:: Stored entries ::
____________________

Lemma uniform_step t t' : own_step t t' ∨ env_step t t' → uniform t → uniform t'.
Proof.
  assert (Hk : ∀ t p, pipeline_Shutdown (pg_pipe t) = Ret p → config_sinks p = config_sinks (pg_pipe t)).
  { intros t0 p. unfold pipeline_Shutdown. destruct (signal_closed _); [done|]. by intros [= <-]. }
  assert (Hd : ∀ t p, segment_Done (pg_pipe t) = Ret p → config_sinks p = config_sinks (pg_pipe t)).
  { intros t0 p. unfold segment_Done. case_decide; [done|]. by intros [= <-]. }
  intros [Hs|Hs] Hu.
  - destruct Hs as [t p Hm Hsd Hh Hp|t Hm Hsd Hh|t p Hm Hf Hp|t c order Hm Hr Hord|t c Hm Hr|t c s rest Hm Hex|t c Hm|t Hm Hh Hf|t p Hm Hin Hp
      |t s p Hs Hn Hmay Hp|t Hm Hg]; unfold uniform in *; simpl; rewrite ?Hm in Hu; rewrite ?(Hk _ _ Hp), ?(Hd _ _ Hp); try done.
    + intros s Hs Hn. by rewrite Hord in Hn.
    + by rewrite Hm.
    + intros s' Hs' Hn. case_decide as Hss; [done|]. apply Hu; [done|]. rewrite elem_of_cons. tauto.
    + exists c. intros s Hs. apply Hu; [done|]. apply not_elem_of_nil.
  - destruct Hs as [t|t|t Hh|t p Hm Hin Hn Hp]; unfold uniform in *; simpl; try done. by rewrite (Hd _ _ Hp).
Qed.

____________________

:: INSTRUCTIONS FOR THE TASK ::
Every line of the data above is to be copied out exactly.

:: TASK RESPONSE ::
Lemma uniform_step t t' : own_step t t' ∨ env_step t t' → uniform t → uniform t'.
Proof.
  assert (Hk : ∀ t p, pipeline_Shutdown (pg_pipe t) = Ret p → config_sinks p = config_sinks (pg_pipe t)).
  { intros t0 p. unfold pipeline_Shutdown. destruct (signal_closed _); [done|]. by intros [= <-]. }
  assert (Hd : ∀ t p, segment_Done (pg_pipe t) = Ret p → config_sinks p = config_sinks (pg_pipe t)).
  { intros t0 p. unfold segment_Done. case_decide; [done|]. by intros [= <-]. }
  intros [Hs|Hs] Hu.
  - destruct Hs as [t p Hm Hsd Hh Hp|t Hm Hsd Hh|t p Hm Hf Hp|t c order Hm Hr Hord|t c Hm Hr|t c s rest Hm Hex|t c Hm|t Hm Hh Hf|t p Hm Hin Hp
      |t s p Hs Hn Hmay Hp|t Hm Hg]; unfold uniform in *; simpl; rewrite ?Hm in Hu; rewrite ?(Hk _ _ Hp), ?(Hd _ _ Hp); try done.
    + intros s Hs Hn. by rewrite Hord in Hn.
    + by rewrite Hm.
    + intros s' Hs' Hn. case_decide as Hss; [done|]. apply Hu; [done|]. rewrite elem_of_cons. tauto.
    + exists c. intros s Hs. apply Hu; [done|]. apply not_elem_of_nil.
  - destruct Hs as [t|t|t Hh|t p Hm Hin Hn Hp]; unfold uniform in *; simpl; try done. by rewrite (Hd _ _ Hp).
Qed.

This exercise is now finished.